We must share our stories and open up dialogue and become one again, and with every mesh of our spirits, a foundation is built that will hold strong for decades to come.
We must cultivate respect, and out of that respect, lead the community around us into a beautiful reality:
that despite age gaps, race, denomination, or money in the bank, it is the stories that give us life.
And as it happens, the women I learn to love will learn to love me,
and in loving and seeing one another, we begin to heal our untended wounds.
And we know that when one wound heals, it breathes room for another, and another, and another, healing heaped upon healing to restore something good to all of us.
My Grandma Downing died when I was a teenager, and at her funeral I learned things about her I’d never known.
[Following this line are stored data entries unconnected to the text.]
(* ===== verification/MempoolReorg.v ===== *)
(** * A reorganisation keeps the mempool's invariant

    [revalidate_for_reorg] looks up the removals of every item, drops the
    items whose coins are gone, and points the fast-forward spends of the
    others at the newest version of their singletons. *)
From Stdlib Require Import ZArith Lia.
From stdpp Require Import base list numbers option gmap sets sorting.
From S2P Require Import Prelude Serialize ClvmNumber ClvmSexp Coin ClvmPath ClvmParser ClvmCanonical PotIterations Conditions SpendConditions BlockConditions BlockGenerator GeneratorProgram FastForward BlockValidation Float64 Mempool MempoolInvariant MempoolAdmission MempoolPeak.

Open Scope Z_scope.

Lemma NoDup_map_inj {A B} (f : A → B) l x y : NoDup (map f l) → x ∈ l → y ∈ l → f x = f y → x = y.
Proof.
  induction l as [|z l IH]; cbn [map]; [set_solver|]. intros [Hz Hl]%NoDup_cons [->|Hx]%elem_of_cons [->|Hy]%elem_of_cons Hf; [done| | |by apply IH].
  - destruct Hz. rewrite Hf. by apply (list_elem_of_fmap_2 f).
  - destruct Hz. rewrite <- Hf. by apply (list_elem_of_fmap_2 f).
Qed.

(** ** One lineage *)
Section lineage.
Context `{BigIntBytes, Sha256}.

Lemma set_lineage_find id L l id' :
  find_spend_of (set_lineage id L l) id' =
    if bool_decide (id' = id) then (λ b, b <| latest_singleton_lineage := Some L |>) <$> find_spend_of l id else find_spend_of l id'.
Proof.
  unfold find_spend_of. induction l as [|b l IH]; cbn [set_lineage List.find]; [by case_bool_decide|].
  destruct (decide (spend_id b = id)) as [Heq|Hne].
  - rewrite !(bool_decide_true (spend_id b = id)) by done. cbn [List.find].
    change (spend_id (b <| latest_singleton_lineage := Some L |>)) with (spend_id b).
    destruct (decide (id' = id)) as [->|Hne]; [by rewrite !bool_decide_true|]. rewrite !bool_decide_false by congruence. done.
  - rewrite !(bool_decide_false (spend_id b = id)) by done. cbn [List.find]. rewrite IH.
    destruct (decide (id' = id)) as [->|Hne']; [by rewrite (bool_decide_false (spend_id b = id)) by done|]. by case_bool_decide.
Qed.
Lemma set_lineage_spends id L l : map coin_spend (set_lineage id L l) = map coin_spend l.
Proof. induction l as [|b l IH]; cbn [set_lineage map]; [done|]. case_bool_decide; cbn; [done|]. by rewrite IH. Qed.

Definition relineage (id : list Z) (L : UnspentLineageInfo) (i : MempoolItem) : MempoolItem :=
  i <| item_coin_spends := set_lineage id L (item_coin_spends i) |>.

Lemma relineage_spend id L i id' :
  bundle_coin_spend (relineage id L i) id' =
    if bool_decide (id' = id) then (λ b, b <| latest_singleton_lineage := Some L |>) <$> bundle_coin_spend i id else bundle_coin_spend i id'.
Proof. apply set_lineage_find. Qed.
Lemma relineage_key id L i id' :
  is_Some (bundle_coin_spend i id) →
  index_key (item_coin_spends (relineage id L i)) id' = if bool_decide (id' = id) then lineage_coin_id L else index_key (item_coin_spends i) id'.
Proof.
  intros [b Hb]. unfold index_key. fold (bundle_coin_spend (relineage id L i) id'). fold (bundle_coin_spend i id').
  rewrite relineage_spend. case_bool_decide; [|done]. by rewrite Hb.
Qed.

(** The keys after the lineage of one spend changed: no other removal has its
    key, or the key stays. *)
Lemma relineage_keys id L i b old k :
  id ∈ item_removals i → bundle_coin_spend i id = Some b → latest_singleton_lineage b = Some old →
  (∀ id', id' ∈ item_removals i → id' ≠ id → index_key (item_coin_spends i) id' = lineage_coin_id old → lineage_coin_id old = lineage_coin_id L) →
  k ∈ index_keys (relineage id L i) ↔
    if bool_decide (lineage_coin_id old = lineage_coin_id L) then k ∈ index_keys i
    else (k ∈ index_keys i ∧ k ≠ lineage_coin_id old) ∨ k = lineage_coin_id L.
Proof.
  intros Hid Hb Hl Hother. assert (Hkey : index_key (item_coin_spends i) id = lineage_coin_id old).
  { unfold index_key. fold (bundle_coin_spend i id). by rewrite Hb, Hl. }
  unfold index_keys. change (item_removals (relineage id L i)) with (item_removals i).
  assert (Hrel := λ id', relineage_key id L i id' (ex_intro _ b Hb)). case_bool_decide as Heq; rewrite !list_elem_of_fmap.
  - split; intros (id' & -> & Hid'); exists id'; (split; [|done]); rewrite Hrel; case_bool_decide as Hd; congruence.
  - split.
    + intros (id' & -> & Hid'). rewrite Hrel. case_bool_decide as Hd; [by right|]. left. split; [by exists id'|]. intros Hk. by apply Heq, (Hother id').
    + intros [[(id' & -> & Hid') Hne]| ->].
      * exists id'. rewrite Hrel. rewrite bool_decide_false by congruence. done.
      * exists id. rewrite Hrel. by rewrite bool_decide_true.
Qed.
End lineage.

Section reorg.
Context `{BigIntBytes, Sha256, HashOrderOk, EstimatorOk} (coin_hash : list Z → list Z).
Notation pool_ok := (pool_ok coin_hash).
Notation store_ok := (store_ok coin_hash).
Notation mempool_ok := (mempool_ok coin_hash).
Notation cache_ok := (cache_ok coin_hash).
Implicit Types cache : gmap (list Z) (option UnspentLineageInfo).

(** ** One item *)
(** The same item but for its lineages. *)
Definition relined (i i' : MempoolItem) : Prop :=
  i' = i <| item_coin_spends := item_coin_spends i' |> ∧ ∀ id, is_Some (ff_spend i' id) ↔ is_Some (ff_spend i id).
Lemma relined_refl i : relined i i.
Proof. split; [by destruct i|done]. Qed.
Lemma relined_trans i1 i2 i3 : relined i1 i2 → relined i2 i3 → relined i1 i3.
Proof. intros [H12 F12] [H23 F23]. split; [rewrite H23; by rewrite H12|]. intros id. by rewrite F23. Qed.

Lemma relineage_relined id L i : is_Some (ff_spend i id) → relined i (relineage id L i).
Proof.
  intros Hff. split; [by destruct i|]. intros id'. unfold ff_spend. rewrite relineage_spend. case_bool_decide as Hd; [subst id'|done].
  unfold ff_spend in Hff. destruct (bundle_coin_spend i id) as [b|]; cbn; [|by destruct Hff]. destruct (has_lineage b); [|by destruct Hff]. naive_solver.
Qed.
What I knew was what I’d seen as a child:
that she loved her living room recliner and crossword puzzles and watching Jeopardy! and Wheel of Fortune on the kitchen television; that she made biscuits like no one else I’ve ever known; that her pearls and hair pins were a treat to play with at her bedroom vanity.
But I did not know her stories or her history, the history that indeed is saving me today.
I did not sit at her feet and see the sacred lineage of Jesus in her eyes.
I did not know, so I did not weigh its importance in myself, that those moments would stay with me for the rest of my life and lead me long after she had passed from my presence.
So we know what we can hold to in this moment, in this era, in this season of political angst and horrifying racial tensions.
We hold onto history, and we let it teach us, and the best way history can teach us what we need to know and lessons we need to learn is by the people who’ve lived it, the oldest of the oldest who know that the path stretched far before them and will keep stretching far beyond.
They are our teachers, and our best lessons are found in the dust that they leave as we follow behind them and bask in the mystery of their presence in our lives, mystery that will hover over us in all the days to come.